Lorsqu’il replonge dans ces souvenirs qui le ramènent toujours à Élodie, Cédric revoit en elle cette adolescente sportive, déterminée, à la fois studieuse et bohème qu’il a aimée. Une jeune femme drôle, aguicheuse, coquine, superficielle parfois. Pétillante et pleine de vie, toujours partante pour l’aventure et les chemins de traverse. Contradictoire aussi, prise entre les feux d’une éducation bourgeoise, d’un héritage familial qu’il fallait à tout prix perpétuer et ses désirs de s’en affranchir, d’être libre de ses choix, loin de tout diktat.

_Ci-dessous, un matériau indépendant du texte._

(* ===== verification/TransformClaims.v ===== *)
(** * Theorems on the transformation language

    Whether an expression is accepted does not depend on the value, so a
    validated expression never fails on a record; a call printed in the
    documented syntax means what its name says; which calls a second application
    leaves alone. *)
From S2P Require Import Prelude PyStr PyJson PyValue PyStrFacts Transform.
From Stdlib Require Import Ascii String DecimalString DecimalZ.

Local Open Scope string_scope.
Local Open Scope list_scope.
Local Open Scope Z_scope.
Local Open Scope py_scope.

(** * Validity does not depend on the value *)
(** Both return, or both raise the same exception. *)
Definition agree {A B} (r : res A) (r' : res B) : Prop :=
  match r, r' with Ok _, Ok _ => True | Raise e, Raise e' => e = e' | _, _ => False end.
Lemma agree_bind {A B C} (r : res A) (k : A -> res B) (k' : A -> res C) :
  (forall a, agree (k a) (k' a)) -> agree (let? a := r in k a) (let? a := r in k' a).
Proof. intros H. destruct r; [apply H|done]. Qed.
Lemma agree_bind2 {A B C E} (r : res A) (r' : res B) (k : A -> res C) (k' : B -> res E) :
  agree r r' -> (forall a b, agree (k a) (k' b)) -> agree (let? a := r in k a) (let? b := r' in k' b).
Proof. intros Hr H. destruct r, r'; try done. apply H. Qed.
Lemma agree_split d v w : agree (py_split d v) (py_split d w).
Proof. unfold py_split. by case_bool_decide. Qed.
Create HintDb transform.
#[export] Hint Resolve agree_bind agree_bind2 agree_split : transform.
Ltac agree_step :=
  match goal with
  | |- agree (if ?b then _ else _) (if ?b then _ else _) => destruct b
  | |- agree (match ?x with _ => _ end) (match ?x with _ => _ end) => destruct x
  | |- agree (res_bind (py_split _ _) _) _ => apply agree_bind2; [apply agree_split|intros ??]
  | |- agree (res_bind ?r _) (res_bind ?r _) => apply agree_bind; intros ?
  | |- agree _ _ => done
  end.

Section engine.
Context (unescape : string -> string).

Lemma apply_func_agree fn args v w : agree (apply_func unescape fn args v) (apply_func unescape fn args w).
Proof. unfold apply_func. repeat agree_step. Qed.
Lemma apply_call_agree fn args i v w : agree (apply_call unescape fn args i v) (apply_call unescape fn args i w).
Proof.
  unfold apply_call. pose proof (apply_func_agree fn args v w). repeat agree_step. by apply agree_bind2.
Qed.
Lemma apply_expression_agree e v w : agree (apply_expression unescape e (Some v)) (apply_expression unescape e (Some w)).
Proof. unfold apply_expression. repeat agree_step. apply apply_call_agree. Qed.

(** C25: validation decides the expression for every value: an accepted
    expression returns a text on every value, and one that fails on any value is
    refused with that very exception. *)
Theorem validated_never_raises e :
  (validate_expression unescape e = Ok tt /\ forall v, exists w, apply_expression unescape e v = Ok w)
  \/ (exists exc, validate_expression unescape e = Raise exc /\ forall v, apply_expression unescape e (Some v) = Raise exc).
Proof.
  unfold validate_expression. destruct (apply_expression unescape e (Some "test_value")) as [t|exc] eqn:E.
  - left. split; [done|]. intros [v|]; [|by eexists]. pose proof (apply_expression_agree e "test_value" v) as H.
    rewrite E in H. destruct (apply_expression _ _ (Some v)); [by eexists|done].
  - right. exists exc. split; [done|]. intros v. pose proof (apply_expression_agree e "test_value" v) as H.
    rewrite E in H. destruct (apply_expression _ _ (Some v)); [done|by rewrite H].
Qed.
End engine.
(** * Calls *)
Definition INVITE_ROLES : list string := ["admin"; "member"].
Inductive OCall :=
  | OCreate (p : OrgCreate)
  | OUpdate (p : OrgUpdate) (org_id : Z)
  | ODelete (org_id : Z)
  | OInvite (username role : string) (org_id : Z)
  | ORemove (org_id member_user_id : Z)
  | OSwitch (org_id : Z).
(** A call of [user]; a payload that does not validate does not reach the
    handler. *)
Definition oexec (user : Account) (c : OCall) : M OrgDb unit :=
  match c with
  | OCreate p => if valid_slug (c_slug p) then run! create_organization p user; mret tt else mret tt
  | OUpdate p i => update_organization p i user
  | ODelete i => delete_organization i user
  | OInvite name role i => if bool_decide (role ∈ INVITE_ROLES) then run! invite_member name role i user; mret tt else mret tt
  | ORemove i u => remove_member i u user
  | OSwitch i => run! switch_organization i user; mret tt
  end.

Lemma guard_org org_id user r d o m : guard org_id user r d = Ok (o, m) -> In o (orgs d) /\ og_id o = org_id /\ og_active o = Some true.
Proof.
  unfold guard, get_org_or_404, find_org. destruct (List.find _ (orgs d)) as [o'|] eqn:E; [|done]. cbn.
  destruct (is_true_opt (og_active o')) eqn:Ea; [|done]. cbn. destruct (require_membership _ _ _ _); [|done]. intros [= <- _].
  apply find_some in E as [Ho Eo%Z.eqb_eq]. split; [done|]. split; [done|]. unfold is_true_opt in Ea. destruct (og_active o'); congruence.
Qed.
Lemma wf_update_call i f : (forall o, og_id (f o) = og_id o /\ og_slug (f o) = og_slug o /\ og_owner (f o) = og_owner o) ->
  preserves org_wf (update_org i f).
Proof. intros Hf. apply preserves_modify. intros d. by apply wf_update_org. Qed.

Lemma create_wf p user : preserves org_wf (create_organization p user).
Proof.
  intros s Hd Hb. unfold create_organization. rewrite run_get. destruct (existsb _ (orgs (sess_db s))) eqn:E; [done|].
  assert (Hslug : c_slug p ∉ map og_slug (orgs (sess_db s))).
  { intros H. apply list_elem_of_In, in_map_iff in H as (o & Eo & Ho). apply not_true_iff_false in E. apply E.
    apply existsb_exists. exists o. split; [done|]. by apply bool_decide_eq_true. }
  assert (Hwf : org_wf (mkOrgDb (orgs (sess_db s) ++ [mkOrganization (org_seq (sess_db s) + 1) (c_slug p) (c_name p) (c_description p)
      (Some (c_plan p)) (ac_id user) (Some true) None (Some "{}")])
    (memberships (sess_db s) ++ [mkMembership (org_seq (sess_db s) + 1) (ac_id user) "owner"]) (accounts (sess_db s)) (org_seq (sess_db s) + 1)))
    by by apply (wf_create (mkOrganization (org_seq (sess_db s) + 1) (c_slug p) (c_name p) (c_description p)
      (Some (c_plan p)) (ac_id user) (Some true) None (Some "{}"))).
  unfold add_member, set_active_org. destruct (no_active_org user); cbn; [|done]. split; by apply wf_accounts.
Qed.
Lemma invite_wf name role i user : role ∈ INVITE_ROLES -> preserves org_wf (invite_member name role i user).
Proof.
  intros Hrole s Hd Hb. unfold invite_member. rewrite run_get. destruct (guard i user "admin" (sess_db s)) as [[o m]|e] eqn:Eg; [|done].
  rewrite run_lift_ok. destruct (List.find _ (accounts (sess_db s))) as [target|]; [|done].
  destruct (get_membership i (ac_id target) (sess_db s)) eqn:Em; [done|].
  destruct (assert_org_quota_available _ _ _ _) as [[]|e]; [|done]. cbn.
  apply guard_org in Eg as (Ho & Eo & _). split; (apply wf_add_member; [done|by exists o| | |done]).
  all: try (intros o' _ _ ->; by apply (bool_decide_eq_true_2 _) in Hrole).
  all: unfold INVITE_ROLES in Hrole; rewrite !elem_of_cons, elem_of_nil in Hrole; by destruct Hrole as [-> |[-> |[]]].
Qed.
Lemma oexec_wf user c : preserves org_wf (oexec user c).
Proof.
  destruct c as [p|p i|i|name role i|i u|i]; cbn.
  - destruct (valid_slug _); preserve. apply create_wf.
  - unfold update_organization. preserve; by apply wf_update_call.
  - unfold delete_organization. preserve. by apply wf_update_call.
  - case_bool_decide; preserve. by apply invite_wf.
  - unfold remove_member. preserve. by apply wf_delete.
  - unfold switch_organization, set_active_org. preserve. by apply wf_accounts.
Qed.

(** Calls of any users one after the other, each in a session of its own. *)
Definition ohistory (d : OrgDb) (cs : list (Account * OCall)) : OrgDb :=
  fold_left (fun d uc => sess_base (oexec uc.1 uc.2 (clean d)).2) cs d.
Lemma ohistory_wf cs d : org_wf d -> org_wf (ohistory d cs).
Proof.
  revert d. induction cs as [|[u c] cs IH]; intros d H; [done|]. apply IH. by apply (oexec_wf u c (clean d)).
Qed.

(** C24: whoever calls whatever, organisation ids and slugs stay unique, a user
    has at most one membership of an organisation, every membership is of an
    organisation that exists, and only the user who created an organisation is
    ever its owner. *)
Theorem ownership_invariant accs cs :
  let d := ohistory (mkOrgDb [] [] accs 0) cs in
  NoDup (map og_id (orgs d)) /\ NoDup (map og_slug (orgs d)) /\ NoDup (map pair_of (memberships d))
  /\ (forall m, In m (memberships d) -> exists o, In o (orgs d) /\ og_id o = mb_org m /\ (mb_role m = "owner" -> mb_user m = og_owner o)).
Proof.
  intros d. destruct (ohistory_wf cs (mkOrgDb [] [] accs 0)) as [H1 H2 H3 H4 H5 H6 H7].
  { split; try done; apply NoDup_nil_2. }
  do 3 (split; [done|]). intros m Hm. destruct (H5 m Hm) as (o & Ho & E). exists o. eauto.
Qed.

(** * Access follows membership *)
Definition request_scope (d : OrgDb) (a : Account) (i : Z) : res (option Z) :=
  resolve_request_org_id (view d) (mkUser (ac_id a) (ac_role a) (Some i)) true true.

Lemma view_org i d : NoDup (map og_id (orgs d)) ->
  match get_org_or_404 i d with
  | Ok _ => exists o, List.find (active_org i) (organizations (view d)) = Some o
  | Raise _ => List.find (active_org i) (organizations (view d)) = None
  end.
Proof.
  intros Hnd. unfold get_org_or_404, find_org. destruct (List.find (active_org i) (organizations (view d))) as [o'|] eqn:E.
  - apply find_some in E as [(o & <- & Ho)%in_map_iff Ha]. apply active_org_spec in Ha as [Hi Ha]. cbn in Hi, Ha.
    rewrite (find_unique og_id _ (orgs d) o Hnd Ho) by (cbn; lia). rewrite Ha. cbn. by eexists.
  - destruct (List.find _ (orgs d)) as [o|] eqn:Eo; [|done]. destruct (is_true_opt (og_active o)) eqn:Ea; [|done]. exfalso.
    apply find_some in Eo as [Ho Hi]. assert (Ha : o_is_active (view_row o) = Some true)
      by (cbn; unfold is_true_opt in Ea; destruct (og_active o); congruence).
    pose proof (find_none _ _ E (view_row o) (in_map view_row _ o Ho)) as Hn. unfold active_org in Hn. rewrite Ha in Hn.
    cbn in Hn. by rewrite Hi in Hn.
Qed.
Lemma view_member i u d :
  match get_membership i u d with
  | Some _ => exists m, List.find (membership i u) (members (view d)) = Some m
  | None => List.find (membership i u) (members (view d)) = None
  end.
Proof.
  unfold get_membership, view. cbn [members]. induction (memberships d) as [|m l IH]; [done|]. cbn [map List.find].
  change (membership i u (TenantAccess.mkMember (mb_org m) (mb_user m))) with (of_member i u m).
  destruct (of_member i u m); [by eexists|exact IH].
Qed.
(** The gate of every request, on these tables. *)
Lemma request_scope_spec d a i : org_wf d ->
  request_scope d a i =
  match get_org_or_404 i d with
  | Raise _ => Raise (HTTPException 404 "Active organization not found")
  | Ok _ => if bool_decide (ac_role a = "super_admin") then Ok (Some i)
            else match get_membership i (ac_id a) d with
                 | Some _ => Ok (Some i)
                 | None => Raise (HTTPException 403 "You are not a member of the active organization")
                 end
  end.
Proof.
  intros Hwf. unfold request_scope, resolve_request_org_id, is_super_admin. cbn [user_org_id role user_id].
  pose proof (view_org i d (wf_org_ids d Hwf)) as Ho. destruct (get_org_or_404 i d) as [o|e].
  - destruct Ho as [o' ->]. case_bool_decide; [done|]. cbn [negb]. pose proof (view_member i (ac_id a) d) as Hm.
    destruct (get_membership _ _ _); [by destruct Hm as [m' ->]|by rewrite Hm].
  - by rewrite Ho.
Qed.
Lemma guard_member d a i : org_wf d -> is_ok (guard i a "member" d) = is_ok (request_scope d a i).
Proof.
  intros Hwf. rewrite request_scope_spec by done. unfold guard, require_membership.
  destruct (get_org_or_404 i d); [|done]. cbn [res_bind]. case_bool_decide; [by destruct (get_membership _ _ _)|].
  destruct (get_membership i (ac_id a) d) as [m|] eqn:E; [|done]. apply find_some in E as [Hm _].
  pose proof (wf_roles d Hwf m Hm). by replace (role_rank (mb_role m) <? role_rank "member") with false by (change (role_rank "member") with 1; lia).
Qed.

Lemma delete_first_member i u l : NoDup (map pair_of l) -> (i, u) ∉ map pair_of (delete_first (of_member i u) l).
Proof.
  induction l as [|m l IH]; cbn; [intros _ H; by apply elem_of_nil in H|]. intros [Hm Hnd]%NoDup_cons.
  destruct (of_member i u m) eqn:E.
  - apply andb_prop in E as [E1%Z.eqb_eq E2%Z.eqb_eq]. assert (pair_of m = (i, u)) as <- by (unfold pair_of; congruence). exact Hm.
  - cbn. apply not_elem_of_cons. split; [|by apply IH]. unfold pair_of. intros E'. injection E' as E1 E2.
    unfold of_member in E. rewrite <- E1, <- E2, !Z.eqb_refl in E. done.
Qed.

(** In every reachable state access follows membership: an account can
    switch to an organisation exactly when the gate of every other request would
    let it act there, and then its stored active organisation passes the gate;
    removing a member shuts the gate for that user at once, and deleting an
    organisation shuts it for everyone. *)
Theorem access_follows_membership accs cs :
  let d := ohistory (mkOrgDb [] [] accs 0) cs in
  forall a i,
  (is_ok (switch_organization i a (clean d)).1 = is_ok (request_scope d a i)
   /\ forall d', switch_organization i a (clean d) = (Ok i, clean d') -> request_scope d' a i = Ok (Some i)
        /\ forall a', In a' (accounts d') -> ac_id a' = ac_id a -> ac_org a' = Some i)
  /\ (forall u d', remove_member i (ac_id a) u (clean d) = (Ok tt, clean d') -> ac_role a <> "super_admin" ->
        request_scope d' a i = Raise (HTTPException 403 "You are not a member of the active organization"))
  /\ (forall u d', delete_organization i u (clean d) = (Ok tt, clean d') ->
        request_scope d' a i = Raise (HTTPException 404 "Active organization not found")).
Proof.
  intros d a i. assert (Hwf : org_wf d) by (apply ohistory_wf; split; try done; apply NoDup_nil_2).
  assert (Hwf' : forall u c d', oexec u c (clean d) = (Ok tt, clean d') -> org_wf d').
  { intros u c d' E. pose proof (oexec_wf u c (clean d) Hwf Hwf) as [H _]. by rewrite E in H. }
  split; [split|split].
  - rewrite <- guard_member by done. unfold switch_organization, clean. mrun. by destruct (guard i a "member" d).
  - intros d' E. pose proof (Hwf' a (OSwitch i) d') as H. unfold oexec in H. rewrite (run_ok _ _ _ _ _ E) in H. specialize (H eq_refl).
    pose proof (guard_member d a i Hwf) as Hg. revert E. unfold switch_organization, clean. mrun.
    destruct (guard i a "member" d) as [[o m]|e]; [|done]. mrun. unfold set_active_org. mrun. intros [= <-].
    split.
    + pose proof Hwf as Hwf1. rewrite request_scope_spec in * by done. cbn in Hg. revert Hg.
      unfold get_org_or_404, find_org, get_membership. cbn. repeat case_match; done.
    + intros a' (a0 & _ & [[Ha ->]|[Ha ->]])%in_update_where E; [done|]. cbn in E. lia.
  - intros u d' E Hs. pose proof (Hwf' u (ORemove i (ac_id a)) d' E) as H. rewrite request_scope_spec by done.
    revert E. unfold remove_member, clean. mrun. destruct (guard i u "admin" d) as [[o m]|e] eqn:Eg; [|done]. mrun.
    destruct (_ && _); [done|]. destruct (get_membership i (ac_id a) d) as [t|]; [|done]. destruct (_ && _); [done|]. mrun.
    intros [= <-]. unfold guard in Eg. unfold get_org_or_404, find_org in *. cbn [with_memberships orgs].
    destruct (List.find _ (orgs d)) as [o1|]; [|done]. destruct (is_true_opt (og_active o1)); [|done].
    rewrite bool_decide_false by done. assert (E : get_membership i (ac_id a) (with_memberships (delete_first (of_member i (ac_id a))) d) = None); [|by rewrite E].
    apply get_membership_None. cbn. apply delete_first_member, Hwf.
  - intros u d' E. pose proof (Hwf' u (ODelete i) d' E) as H. rewrite request_scope_spec by done.
    revert E. unfold delete_organization, clean. mrun. destruct (guard i u "owner" d) as [[o m]|e] eqn:Eg; [|done].
    mrun. unfold update_org. mrun. intros [= <-]. unfold get_org_or_404, find_org. cbn [with_orgs orgs].
    destruct (List.find _ (update_where _ _ (orgs d))) as [o1|] eqn:E1; [|done].
    apply find_some in E1 as [Ho1 E1]. apply in_update_where in Ho1 as (o2 & _ & [[_ ->]|[E2 ->]]); [done|congruence].
Qed.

Pourtant, les dernières heures de son existence semblent démentir la ligne de conduite qu’elle avait jadis érigée en précepte. L’adolescente espiègle a beaucoup changé au fil des années qui se sont égrenées depuis lors. Alcool, somnifères et anxiolytiques… Depuis combien de temps s’abîmait-elle dans ce genre de cocktail destructeur ? Quelle pouvait bien être la source réelle de ce mal de vivre qu’elle essayait de dissimuler au plus grand nombre ? Et à quoi pouvait rimer l’exhumation de ces vestiges du passé dont regorgeait sa boîte à secrets ? Un simple coup d’œil dans le rétro ou de véritables regrets : celui de s’être fourvoyée, perdue en route, trompée sur le chemin de son existence ? Les interrogations fusent dans l’esprit de Costarelli : il veut comprendre et espère que la fouille du PC d’Élodie, conjuguée à celle de ses deux smartphones, débrouillera les pistes de manière plus concluante et leur permettra enfin de résoudre l’énigme de son assassinat.